**Record excerpts:**
(** An [ECPrivateKey] inside a [PrivateKeyInfo] for [id-ecPublicKey] on
    P-256. *)
Definition pkcs8_of (ecPrivateKey : bytes) : bytes :=
  element tagSEQUENCE
    (element tagINTEGER [Byte.x00]
     ++ element tagSEQUENCE
          (element tagOID oidPublicKeyECDSA ++ element tagOID (oidNamedCurve P256))
     ++ element tagOCTETSTRING ecPrivateKey).

(** Its document: the [ECPrivateKey] with the public point and without the
    curve, which the algorithm identifier names. *)
Definition key_pkcs8_der : bytes :=
  pkcs8_of
    (element tagSEQUENCE
       (element tagINTEGER [Byte.x01]
        ++ element tagOCTETSTRING (Z_be 32 (D key))
        ++ element tagExplicit1
             (element tagBITSTRING (Byte.x00 :: Marshal P256 (PubX key) (PubY key))))).

(** [pkcs8_bare.pem], the key in PKCS#8 without the public point, which is
    an optional field of [ECPrivateKey] (RFC 5915); OpenSSL reads the file
    as the same key. *)
Definition key_pkcs8_bare_b64 : string :=
  "MEECAQAwEwYHKoZIzj0CAQYIKoZIzj0DAQcEJzAlAgEBBCDL/htk9JrQAzRg1j0i"
  +:+ lf +:+ "0BFoLTKpoembA90yrOWcPe1cUA==".
Definition key_pkcs8_bare_pem : bytes := pem_file "PRIVATE KEY" key_pkcs8_bare_b64.

Definition key_pkcs8_bare_der : bytes :=
  pkcs8_of
    (element tagSEQUENCE
       (element tagINTEGER [Byte.x01] ++ element tagOCTETSTRING (Z_be 32 (D key)))).
(** X17. Within one extraction the fallback ids never collide: two records
    at different positions that both lack a usable build number (absent or
    empty) have different ids, and equal fallback ids mean the same position
    and the same start time. *)
Theorem fallback_ids_distinct
    (reports : list CtrfReport) (records : list PreviousRunData)
    (i j : nat) (record_i record_j : PreviousRunData) :
  extractPreviousRunsData reports = Some records →
  records !! i = Some record_i →
  records !! j = Some record_j →
  truthyString (run_buildNumber record_i) = false →
  truthyString (run_buildNumber record_j) = false →
  run_id record_i = run_id record_j →
  i = j ∧ run_date record_i = run_date record_j.
Proof.
  intros Hex Hi Hj Hbi Hbj Hid.
  destruct (extractFrom_lookup _ _ _ Hex) as [Hlen Hnth].
  assert (∀ k record, records !! k = Some record →
            ∃ report, previousRunOf report k = Some record) as Hsrc.
  { intros k record Hk.
    destruct (reports !! k) as [report|] eqn:Hr.
    - destruct (Hnth k report Hr) as (record' & Hk' & Hrun).
      rewrite Hk in Hk'. injection Hk' as <-. eauto.
    - apply lookup_ge_None in Hr. apply lookup_lt_Some in Hk. lia. }
  destruct (Hsrc i record_i Hi) as [ri Hri].
  destruct (Hsrc j record_j Hj) as [rj Hrj].
  rewrite (previousRunOf_fallback_id _ _ _ Hri Hbi) in Hid.
  rewrite (previousRunOf_fallback_id _ _ _ Hrj Hbj) in Hid.
  apply underscore_split_unique in Hid as [Hdate Hindex];
    [|apply pretty_Z_no_underscore..].
  split; [by apply (inj pretty) | by apply (inj pretty)].
Qed.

**Work to be completed:** Please reproduce the listing word for word, but only from the line that contains "[|apply pretty_Z_no_underscore..]." to its last line, inclusive.

**Response to this exercise:**
    [|apply pretty_Z_no_underscore..].
  split; [by apply (inj pretty) | by apply (inj pretty)].
Qed.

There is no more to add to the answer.